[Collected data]
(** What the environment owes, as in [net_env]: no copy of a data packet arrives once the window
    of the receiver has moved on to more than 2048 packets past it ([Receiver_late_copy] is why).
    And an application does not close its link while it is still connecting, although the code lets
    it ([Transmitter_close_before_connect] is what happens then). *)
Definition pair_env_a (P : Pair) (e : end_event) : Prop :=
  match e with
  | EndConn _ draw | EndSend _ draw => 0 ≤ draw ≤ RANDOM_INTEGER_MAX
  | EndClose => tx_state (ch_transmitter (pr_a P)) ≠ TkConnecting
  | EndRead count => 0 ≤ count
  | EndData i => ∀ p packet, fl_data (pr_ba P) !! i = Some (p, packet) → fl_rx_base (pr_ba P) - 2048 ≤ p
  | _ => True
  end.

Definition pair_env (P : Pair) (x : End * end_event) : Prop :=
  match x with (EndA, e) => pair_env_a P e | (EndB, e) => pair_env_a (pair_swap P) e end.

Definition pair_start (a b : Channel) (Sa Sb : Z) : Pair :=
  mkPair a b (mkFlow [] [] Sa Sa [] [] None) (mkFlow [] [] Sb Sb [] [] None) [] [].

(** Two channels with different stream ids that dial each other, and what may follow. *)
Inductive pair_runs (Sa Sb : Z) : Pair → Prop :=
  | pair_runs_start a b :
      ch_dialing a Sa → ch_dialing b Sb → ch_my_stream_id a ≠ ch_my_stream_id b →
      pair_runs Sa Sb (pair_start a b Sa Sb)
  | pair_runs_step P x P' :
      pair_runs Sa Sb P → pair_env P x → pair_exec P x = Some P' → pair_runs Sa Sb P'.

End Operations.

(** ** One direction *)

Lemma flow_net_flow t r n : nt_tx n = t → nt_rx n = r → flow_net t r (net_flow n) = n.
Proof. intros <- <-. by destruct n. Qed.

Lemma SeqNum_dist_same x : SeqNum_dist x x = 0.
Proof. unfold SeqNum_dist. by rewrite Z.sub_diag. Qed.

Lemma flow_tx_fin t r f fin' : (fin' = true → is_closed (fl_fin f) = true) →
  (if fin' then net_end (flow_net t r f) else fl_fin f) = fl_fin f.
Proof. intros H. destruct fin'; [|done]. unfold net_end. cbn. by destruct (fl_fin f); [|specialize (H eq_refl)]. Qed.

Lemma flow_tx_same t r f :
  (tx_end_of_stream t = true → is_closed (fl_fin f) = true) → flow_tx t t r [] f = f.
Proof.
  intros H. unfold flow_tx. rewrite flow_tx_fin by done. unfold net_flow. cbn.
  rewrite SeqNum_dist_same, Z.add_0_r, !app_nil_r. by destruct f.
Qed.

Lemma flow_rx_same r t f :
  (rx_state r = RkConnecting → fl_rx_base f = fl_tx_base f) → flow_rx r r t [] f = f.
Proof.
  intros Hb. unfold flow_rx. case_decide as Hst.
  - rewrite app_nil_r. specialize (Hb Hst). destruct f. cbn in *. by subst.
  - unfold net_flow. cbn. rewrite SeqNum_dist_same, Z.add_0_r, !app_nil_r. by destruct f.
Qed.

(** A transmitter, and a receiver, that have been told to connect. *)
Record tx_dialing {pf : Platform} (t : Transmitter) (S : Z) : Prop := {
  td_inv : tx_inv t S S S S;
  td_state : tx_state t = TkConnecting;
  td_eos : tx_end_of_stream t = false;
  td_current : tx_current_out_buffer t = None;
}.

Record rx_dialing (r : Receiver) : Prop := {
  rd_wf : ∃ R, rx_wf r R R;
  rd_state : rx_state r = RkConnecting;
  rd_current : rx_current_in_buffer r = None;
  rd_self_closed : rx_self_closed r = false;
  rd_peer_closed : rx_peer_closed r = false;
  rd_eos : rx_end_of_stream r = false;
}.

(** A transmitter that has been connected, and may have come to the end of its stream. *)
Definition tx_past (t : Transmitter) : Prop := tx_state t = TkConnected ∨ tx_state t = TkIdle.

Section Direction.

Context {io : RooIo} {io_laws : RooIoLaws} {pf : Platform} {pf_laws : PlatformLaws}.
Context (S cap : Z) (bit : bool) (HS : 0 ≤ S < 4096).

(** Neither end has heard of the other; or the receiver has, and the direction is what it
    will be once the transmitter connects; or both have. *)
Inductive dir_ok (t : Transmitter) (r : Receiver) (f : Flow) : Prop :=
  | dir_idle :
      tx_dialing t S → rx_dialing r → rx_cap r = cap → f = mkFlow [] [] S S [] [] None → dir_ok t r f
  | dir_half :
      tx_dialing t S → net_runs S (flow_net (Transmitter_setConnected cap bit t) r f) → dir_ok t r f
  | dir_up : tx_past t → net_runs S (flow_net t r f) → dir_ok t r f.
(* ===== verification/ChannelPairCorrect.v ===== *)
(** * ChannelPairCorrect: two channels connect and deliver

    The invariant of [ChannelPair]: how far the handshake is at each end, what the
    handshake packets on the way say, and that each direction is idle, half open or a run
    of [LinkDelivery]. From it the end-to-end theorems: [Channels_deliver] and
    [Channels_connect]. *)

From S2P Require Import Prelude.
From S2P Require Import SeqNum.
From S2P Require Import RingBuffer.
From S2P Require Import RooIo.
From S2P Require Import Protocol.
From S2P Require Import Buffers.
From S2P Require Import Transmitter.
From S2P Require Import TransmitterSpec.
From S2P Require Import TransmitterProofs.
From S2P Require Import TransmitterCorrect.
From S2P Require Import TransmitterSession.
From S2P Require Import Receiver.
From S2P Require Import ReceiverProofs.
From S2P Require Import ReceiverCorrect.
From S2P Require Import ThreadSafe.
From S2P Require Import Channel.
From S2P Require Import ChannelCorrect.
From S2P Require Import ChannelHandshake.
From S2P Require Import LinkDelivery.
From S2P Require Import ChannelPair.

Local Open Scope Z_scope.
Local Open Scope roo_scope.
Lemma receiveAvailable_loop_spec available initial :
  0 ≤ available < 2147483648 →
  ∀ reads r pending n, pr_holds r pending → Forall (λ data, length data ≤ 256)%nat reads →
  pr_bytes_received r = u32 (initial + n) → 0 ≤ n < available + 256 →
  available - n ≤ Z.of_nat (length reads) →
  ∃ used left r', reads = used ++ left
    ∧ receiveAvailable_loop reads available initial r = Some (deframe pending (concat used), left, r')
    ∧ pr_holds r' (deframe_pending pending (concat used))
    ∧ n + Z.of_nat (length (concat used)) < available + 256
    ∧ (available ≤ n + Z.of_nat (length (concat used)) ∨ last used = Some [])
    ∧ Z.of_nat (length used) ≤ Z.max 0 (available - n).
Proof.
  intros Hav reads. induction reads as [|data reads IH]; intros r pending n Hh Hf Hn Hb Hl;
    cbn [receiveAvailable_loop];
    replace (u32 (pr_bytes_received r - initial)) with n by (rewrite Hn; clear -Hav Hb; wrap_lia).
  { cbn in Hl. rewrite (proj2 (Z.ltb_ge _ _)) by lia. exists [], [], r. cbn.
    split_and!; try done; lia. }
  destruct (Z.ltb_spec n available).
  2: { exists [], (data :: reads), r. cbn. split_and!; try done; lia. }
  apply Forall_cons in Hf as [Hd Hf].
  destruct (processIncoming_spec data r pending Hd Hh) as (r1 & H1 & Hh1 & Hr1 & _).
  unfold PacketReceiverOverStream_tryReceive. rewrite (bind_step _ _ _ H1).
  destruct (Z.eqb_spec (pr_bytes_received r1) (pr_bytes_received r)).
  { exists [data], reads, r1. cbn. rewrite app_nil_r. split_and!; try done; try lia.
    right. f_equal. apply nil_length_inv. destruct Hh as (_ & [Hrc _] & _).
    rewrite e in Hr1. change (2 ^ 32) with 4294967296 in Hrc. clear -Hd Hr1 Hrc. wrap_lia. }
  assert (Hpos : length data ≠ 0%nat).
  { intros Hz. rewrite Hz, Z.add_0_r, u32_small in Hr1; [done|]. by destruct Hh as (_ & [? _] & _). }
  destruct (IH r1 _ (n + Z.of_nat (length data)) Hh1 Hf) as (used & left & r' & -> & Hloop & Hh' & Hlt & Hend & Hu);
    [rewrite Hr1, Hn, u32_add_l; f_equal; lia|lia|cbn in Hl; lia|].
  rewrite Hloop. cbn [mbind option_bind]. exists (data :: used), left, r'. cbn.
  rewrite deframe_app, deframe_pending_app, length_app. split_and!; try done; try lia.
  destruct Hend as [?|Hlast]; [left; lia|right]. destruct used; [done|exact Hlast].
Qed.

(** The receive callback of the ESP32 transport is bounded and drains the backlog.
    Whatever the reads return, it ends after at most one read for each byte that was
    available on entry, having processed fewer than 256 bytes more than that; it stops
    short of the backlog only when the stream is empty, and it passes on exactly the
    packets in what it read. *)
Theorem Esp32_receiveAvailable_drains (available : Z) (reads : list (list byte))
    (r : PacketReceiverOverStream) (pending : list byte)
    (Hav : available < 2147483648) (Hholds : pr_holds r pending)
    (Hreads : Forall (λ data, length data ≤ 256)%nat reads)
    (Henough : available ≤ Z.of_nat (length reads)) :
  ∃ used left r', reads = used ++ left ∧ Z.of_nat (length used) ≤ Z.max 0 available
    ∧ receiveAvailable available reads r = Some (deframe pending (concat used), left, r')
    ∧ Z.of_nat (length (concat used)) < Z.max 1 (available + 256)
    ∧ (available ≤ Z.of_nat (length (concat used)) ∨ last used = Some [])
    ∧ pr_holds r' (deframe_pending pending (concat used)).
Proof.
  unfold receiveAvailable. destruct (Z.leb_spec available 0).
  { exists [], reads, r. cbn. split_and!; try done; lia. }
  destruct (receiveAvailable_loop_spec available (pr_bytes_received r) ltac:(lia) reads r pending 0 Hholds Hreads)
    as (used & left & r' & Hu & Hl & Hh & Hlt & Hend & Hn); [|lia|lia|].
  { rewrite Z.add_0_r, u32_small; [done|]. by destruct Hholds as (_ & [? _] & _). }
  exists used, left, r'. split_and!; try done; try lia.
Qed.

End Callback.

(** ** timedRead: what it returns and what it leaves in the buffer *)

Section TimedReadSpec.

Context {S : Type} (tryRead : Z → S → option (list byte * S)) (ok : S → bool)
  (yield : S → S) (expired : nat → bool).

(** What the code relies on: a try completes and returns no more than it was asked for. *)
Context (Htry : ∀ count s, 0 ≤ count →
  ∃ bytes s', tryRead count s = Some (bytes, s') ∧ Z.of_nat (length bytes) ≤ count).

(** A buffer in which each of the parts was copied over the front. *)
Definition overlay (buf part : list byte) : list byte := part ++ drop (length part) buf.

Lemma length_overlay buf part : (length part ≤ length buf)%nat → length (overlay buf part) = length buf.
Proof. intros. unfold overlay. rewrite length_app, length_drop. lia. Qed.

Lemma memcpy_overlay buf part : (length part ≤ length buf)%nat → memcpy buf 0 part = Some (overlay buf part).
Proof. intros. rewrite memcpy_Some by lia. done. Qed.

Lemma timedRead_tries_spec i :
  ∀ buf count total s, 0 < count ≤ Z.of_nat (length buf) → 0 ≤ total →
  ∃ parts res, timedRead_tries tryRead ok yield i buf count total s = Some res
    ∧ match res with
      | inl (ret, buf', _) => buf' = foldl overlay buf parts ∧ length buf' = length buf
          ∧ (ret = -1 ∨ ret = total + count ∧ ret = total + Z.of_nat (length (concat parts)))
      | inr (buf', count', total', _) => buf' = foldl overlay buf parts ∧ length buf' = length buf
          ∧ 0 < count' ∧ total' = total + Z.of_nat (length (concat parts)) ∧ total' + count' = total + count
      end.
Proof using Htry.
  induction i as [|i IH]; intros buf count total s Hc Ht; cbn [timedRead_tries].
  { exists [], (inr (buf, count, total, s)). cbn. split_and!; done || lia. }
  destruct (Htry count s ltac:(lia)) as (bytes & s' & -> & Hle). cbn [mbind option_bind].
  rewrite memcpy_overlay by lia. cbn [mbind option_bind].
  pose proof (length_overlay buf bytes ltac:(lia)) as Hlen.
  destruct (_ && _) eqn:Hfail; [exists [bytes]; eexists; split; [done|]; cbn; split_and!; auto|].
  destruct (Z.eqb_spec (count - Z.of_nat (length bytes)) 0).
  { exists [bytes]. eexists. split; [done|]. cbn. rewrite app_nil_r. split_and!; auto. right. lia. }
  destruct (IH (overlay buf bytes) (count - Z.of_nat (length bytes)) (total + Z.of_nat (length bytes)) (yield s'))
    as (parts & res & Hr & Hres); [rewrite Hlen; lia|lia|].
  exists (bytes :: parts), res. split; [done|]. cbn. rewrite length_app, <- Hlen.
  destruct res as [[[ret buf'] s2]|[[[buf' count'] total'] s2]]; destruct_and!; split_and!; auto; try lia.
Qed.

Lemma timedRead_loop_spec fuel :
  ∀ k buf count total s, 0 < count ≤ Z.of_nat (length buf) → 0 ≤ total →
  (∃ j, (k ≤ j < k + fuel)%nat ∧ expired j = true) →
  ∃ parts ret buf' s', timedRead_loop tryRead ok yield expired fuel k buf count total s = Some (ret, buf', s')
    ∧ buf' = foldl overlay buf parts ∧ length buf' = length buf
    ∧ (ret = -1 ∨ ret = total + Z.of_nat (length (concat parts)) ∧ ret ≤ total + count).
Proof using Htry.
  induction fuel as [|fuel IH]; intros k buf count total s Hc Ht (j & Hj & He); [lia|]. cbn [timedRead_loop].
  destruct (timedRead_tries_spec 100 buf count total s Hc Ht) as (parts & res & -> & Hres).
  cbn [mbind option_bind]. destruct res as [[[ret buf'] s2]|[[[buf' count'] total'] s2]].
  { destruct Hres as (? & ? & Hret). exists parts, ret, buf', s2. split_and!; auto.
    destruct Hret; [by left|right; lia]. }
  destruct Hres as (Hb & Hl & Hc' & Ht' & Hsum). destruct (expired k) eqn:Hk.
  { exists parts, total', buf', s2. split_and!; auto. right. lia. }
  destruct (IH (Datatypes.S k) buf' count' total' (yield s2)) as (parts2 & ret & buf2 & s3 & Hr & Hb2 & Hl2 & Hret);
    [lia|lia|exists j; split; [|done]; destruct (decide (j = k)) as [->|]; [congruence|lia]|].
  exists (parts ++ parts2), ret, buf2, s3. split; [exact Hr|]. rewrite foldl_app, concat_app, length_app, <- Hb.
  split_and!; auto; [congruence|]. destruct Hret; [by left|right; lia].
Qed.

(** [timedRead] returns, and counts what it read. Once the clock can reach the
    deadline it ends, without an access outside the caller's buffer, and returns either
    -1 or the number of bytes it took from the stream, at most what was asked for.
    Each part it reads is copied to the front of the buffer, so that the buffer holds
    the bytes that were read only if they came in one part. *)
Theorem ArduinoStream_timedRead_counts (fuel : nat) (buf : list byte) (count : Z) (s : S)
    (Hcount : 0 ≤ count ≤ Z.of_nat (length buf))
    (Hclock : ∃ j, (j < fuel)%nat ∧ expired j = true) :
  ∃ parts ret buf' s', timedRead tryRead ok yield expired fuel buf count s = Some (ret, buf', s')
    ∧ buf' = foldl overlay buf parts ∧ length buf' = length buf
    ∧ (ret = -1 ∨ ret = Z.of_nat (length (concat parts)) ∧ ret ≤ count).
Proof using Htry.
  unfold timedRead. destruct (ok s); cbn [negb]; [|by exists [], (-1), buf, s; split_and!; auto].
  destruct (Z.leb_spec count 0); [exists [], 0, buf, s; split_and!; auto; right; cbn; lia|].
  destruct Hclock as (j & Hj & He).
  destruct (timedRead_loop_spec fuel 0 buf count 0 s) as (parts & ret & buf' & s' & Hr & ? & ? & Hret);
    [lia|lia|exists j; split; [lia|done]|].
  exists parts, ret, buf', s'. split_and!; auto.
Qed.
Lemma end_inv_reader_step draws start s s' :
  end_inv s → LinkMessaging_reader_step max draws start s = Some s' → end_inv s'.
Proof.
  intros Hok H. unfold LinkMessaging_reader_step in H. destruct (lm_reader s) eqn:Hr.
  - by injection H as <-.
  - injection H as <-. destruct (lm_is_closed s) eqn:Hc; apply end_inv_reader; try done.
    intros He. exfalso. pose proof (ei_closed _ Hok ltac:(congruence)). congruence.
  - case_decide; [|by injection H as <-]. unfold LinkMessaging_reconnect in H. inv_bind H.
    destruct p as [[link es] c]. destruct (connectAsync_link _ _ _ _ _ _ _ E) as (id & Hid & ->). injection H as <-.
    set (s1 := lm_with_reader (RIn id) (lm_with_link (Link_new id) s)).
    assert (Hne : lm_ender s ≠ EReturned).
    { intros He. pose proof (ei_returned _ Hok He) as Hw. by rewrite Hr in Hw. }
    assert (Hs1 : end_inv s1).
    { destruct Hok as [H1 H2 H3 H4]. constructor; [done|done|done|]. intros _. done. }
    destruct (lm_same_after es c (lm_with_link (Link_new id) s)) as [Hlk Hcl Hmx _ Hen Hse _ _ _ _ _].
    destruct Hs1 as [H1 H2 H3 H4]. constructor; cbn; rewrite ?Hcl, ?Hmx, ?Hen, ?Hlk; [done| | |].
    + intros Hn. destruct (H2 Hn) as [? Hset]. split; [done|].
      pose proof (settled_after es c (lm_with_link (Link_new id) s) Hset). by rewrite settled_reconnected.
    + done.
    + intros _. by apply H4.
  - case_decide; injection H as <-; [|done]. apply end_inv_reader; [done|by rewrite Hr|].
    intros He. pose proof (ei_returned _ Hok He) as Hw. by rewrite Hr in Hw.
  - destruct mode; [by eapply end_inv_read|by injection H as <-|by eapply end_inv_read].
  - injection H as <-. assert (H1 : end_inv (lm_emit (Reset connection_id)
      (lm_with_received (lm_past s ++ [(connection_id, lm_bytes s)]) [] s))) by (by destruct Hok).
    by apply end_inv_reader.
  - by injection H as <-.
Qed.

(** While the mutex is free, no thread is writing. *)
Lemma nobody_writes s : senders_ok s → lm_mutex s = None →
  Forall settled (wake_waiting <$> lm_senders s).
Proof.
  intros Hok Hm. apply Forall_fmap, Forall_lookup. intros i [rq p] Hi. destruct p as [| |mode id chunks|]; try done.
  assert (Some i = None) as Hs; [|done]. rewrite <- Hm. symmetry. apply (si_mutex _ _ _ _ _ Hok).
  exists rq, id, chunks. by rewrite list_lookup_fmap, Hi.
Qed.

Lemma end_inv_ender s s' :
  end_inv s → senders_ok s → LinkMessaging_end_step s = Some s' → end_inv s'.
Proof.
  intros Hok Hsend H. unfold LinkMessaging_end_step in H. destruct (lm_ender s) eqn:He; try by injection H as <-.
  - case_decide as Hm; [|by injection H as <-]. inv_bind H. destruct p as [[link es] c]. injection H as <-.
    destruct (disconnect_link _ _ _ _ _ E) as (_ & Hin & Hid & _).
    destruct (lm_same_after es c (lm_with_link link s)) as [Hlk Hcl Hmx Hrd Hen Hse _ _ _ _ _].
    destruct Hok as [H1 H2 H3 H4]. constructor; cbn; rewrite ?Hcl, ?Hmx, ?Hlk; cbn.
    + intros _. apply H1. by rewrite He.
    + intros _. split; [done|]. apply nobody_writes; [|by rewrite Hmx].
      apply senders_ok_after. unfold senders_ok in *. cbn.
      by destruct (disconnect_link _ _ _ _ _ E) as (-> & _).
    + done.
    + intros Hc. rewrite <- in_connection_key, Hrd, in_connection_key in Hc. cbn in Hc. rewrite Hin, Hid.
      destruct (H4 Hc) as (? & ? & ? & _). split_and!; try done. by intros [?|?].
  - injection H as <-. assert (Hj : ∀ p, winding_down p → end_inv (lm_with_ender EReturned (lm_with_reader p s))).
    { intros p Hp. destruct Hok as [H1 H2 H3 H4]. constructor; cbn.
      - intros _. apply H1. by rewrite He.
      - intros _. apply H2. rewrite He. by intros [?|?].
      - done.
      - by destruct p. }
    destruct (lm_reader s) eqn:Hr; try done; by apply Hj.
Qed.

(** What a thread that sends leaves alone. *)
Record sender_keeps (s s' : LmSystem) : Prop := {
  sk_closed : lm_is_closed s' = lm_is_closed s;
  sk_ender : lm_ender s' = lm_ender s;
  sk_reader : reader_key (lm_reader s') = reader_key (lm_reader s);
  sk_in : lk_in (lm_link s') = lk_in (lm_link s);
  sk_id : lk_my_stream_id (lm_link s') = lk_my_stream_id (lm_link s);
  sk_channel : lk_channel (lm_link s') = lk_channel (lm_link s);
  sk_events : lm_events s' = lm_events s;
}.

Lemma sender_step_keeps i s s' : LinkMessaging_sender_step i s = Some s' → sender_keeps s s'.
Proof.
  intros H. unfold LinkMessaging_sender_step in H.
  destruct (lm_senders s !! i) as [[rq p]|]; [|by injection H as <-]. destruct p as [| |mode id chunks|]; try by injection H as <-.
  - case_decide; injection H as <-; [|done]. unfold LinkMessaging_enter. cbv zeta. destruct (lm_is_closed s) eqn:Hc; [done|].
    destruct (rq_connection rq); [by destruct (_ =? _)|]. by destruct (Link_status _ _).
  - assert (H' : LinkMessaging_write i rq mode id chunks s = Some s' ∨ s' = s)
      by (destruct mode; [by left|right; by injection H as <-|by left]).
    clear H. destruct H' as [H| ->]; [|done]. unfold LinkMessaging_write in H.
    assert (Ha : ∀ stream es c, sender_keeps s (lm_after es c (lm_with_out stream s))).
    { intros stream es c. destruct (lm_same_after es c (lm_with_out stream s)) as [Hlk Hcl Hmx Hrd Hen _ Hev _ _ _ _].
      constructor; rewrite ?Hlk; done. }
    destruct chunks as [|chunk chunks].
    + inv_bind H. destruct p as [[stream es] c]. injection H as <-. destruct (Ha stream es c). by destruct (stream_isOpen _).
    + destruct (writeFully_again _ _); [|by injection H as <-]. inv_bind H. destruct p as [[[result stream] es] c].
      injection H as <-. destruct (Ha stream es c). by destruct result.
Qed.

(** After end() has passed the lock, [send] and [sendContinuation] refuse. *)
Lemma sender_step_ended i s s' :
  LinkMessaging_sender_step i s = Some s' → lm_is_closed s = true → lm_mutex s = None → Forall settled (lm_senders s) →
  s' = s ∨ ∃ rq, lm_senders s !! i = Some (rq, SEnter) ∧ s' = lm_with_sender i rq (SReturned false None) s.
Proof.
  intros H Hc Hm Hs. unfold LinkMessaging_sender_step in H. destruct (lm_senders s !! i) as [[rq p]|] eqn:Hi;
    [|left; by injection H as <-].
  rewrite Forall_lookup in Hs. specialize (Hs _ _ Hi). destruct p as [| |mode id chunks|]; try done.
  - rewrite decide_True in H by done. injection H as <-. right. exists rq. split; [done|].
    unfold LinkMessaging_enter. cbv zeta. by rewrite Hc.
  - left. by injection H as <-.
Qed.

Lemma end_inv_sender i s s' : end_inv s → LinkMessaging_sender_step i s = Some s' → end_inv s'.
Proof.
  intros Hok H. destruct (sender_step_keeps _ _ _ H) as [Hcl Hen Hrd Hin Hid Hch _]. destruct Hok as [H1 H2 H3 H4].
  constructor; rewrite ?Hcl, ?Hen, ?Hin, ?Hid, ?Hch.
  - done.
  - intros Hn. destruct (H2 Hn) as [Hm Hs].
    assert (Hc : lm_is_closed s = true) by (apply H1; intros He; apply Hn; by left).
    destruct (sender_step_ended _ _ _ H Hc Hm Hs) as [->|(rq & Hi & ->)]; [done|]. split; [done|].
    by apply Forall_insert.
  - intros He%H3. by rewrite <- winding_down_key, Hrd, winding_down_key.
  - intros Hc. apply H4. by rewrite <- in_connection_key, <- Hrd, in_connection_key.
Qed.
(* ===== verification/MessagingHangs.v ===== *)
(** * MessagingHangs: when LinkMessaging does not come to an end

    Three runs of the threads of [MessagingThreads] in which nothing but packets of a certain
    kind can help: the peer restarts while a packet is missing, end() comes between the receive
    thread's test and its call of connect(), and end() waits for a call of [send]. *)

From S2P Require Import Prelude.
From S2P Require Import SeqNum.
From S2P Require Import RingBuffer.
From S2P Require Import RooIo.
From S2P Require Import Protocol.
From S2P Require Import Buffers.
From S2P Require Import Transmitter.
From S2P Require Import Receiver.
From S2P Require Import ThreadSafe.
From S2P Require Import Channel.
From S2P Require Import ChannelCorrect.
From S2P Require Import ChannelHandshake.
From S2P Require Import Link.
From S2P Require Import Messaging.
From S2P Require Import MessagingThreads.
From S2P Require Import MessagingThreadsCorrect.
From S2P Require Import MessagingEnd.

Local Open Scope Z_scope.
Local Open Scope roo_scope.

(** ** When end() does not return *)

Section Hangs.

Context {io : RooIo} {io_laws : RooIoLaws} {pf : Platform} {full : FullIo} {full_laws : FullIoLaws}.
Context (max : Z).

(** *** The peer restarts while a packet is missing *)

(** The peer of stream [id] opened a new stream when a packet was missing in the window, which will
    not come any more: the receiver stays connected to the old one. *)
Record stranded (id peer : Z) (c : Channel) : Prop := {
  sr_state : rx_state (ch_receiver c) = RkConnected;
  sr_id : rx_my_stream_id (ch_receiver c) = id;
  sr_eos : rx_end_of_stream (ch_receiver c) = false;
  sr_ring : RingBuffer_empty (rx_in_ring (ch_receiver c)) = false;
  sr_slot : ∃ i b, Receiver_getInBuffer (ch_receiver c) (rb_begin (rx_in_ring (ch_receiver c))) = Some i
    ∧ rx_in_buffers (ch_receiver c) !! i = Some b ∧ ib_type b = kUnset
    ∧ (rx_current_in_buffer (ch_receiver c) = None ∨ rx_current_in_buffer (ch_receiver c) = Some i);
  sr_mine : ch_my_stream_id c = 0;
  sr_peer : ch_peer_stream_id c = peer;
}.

→ **Problem to work on**
Take the line that contains "sr_ring : RingBuffer_empty" and every line after it to the end of the entries above, and reproduce them exactly.

→ **Your solution**
  sr_ring : RingBuffer_empty (rx_in_ring (ch_receiver c)) = false;
  sr_slot : ∃ i b, Receiver_getInBuffer (ch_receiver c) (rb_begin (rx_in_ring (ch_receiver c))) = Some i
    ∧ rx_in_buffers (ch_receiver c) !! i = Some b ∧ ib_type b = kUnset
    ∧ (rx_current_in_buffer (ch_receiver c) = None ∨ rx_current_in_buffer (ch_receiver c) = Some i);
  sr_mine : ch_my_stream_id c = 0;
  sr_peer : ch_peer_stream_id c = peer;
}.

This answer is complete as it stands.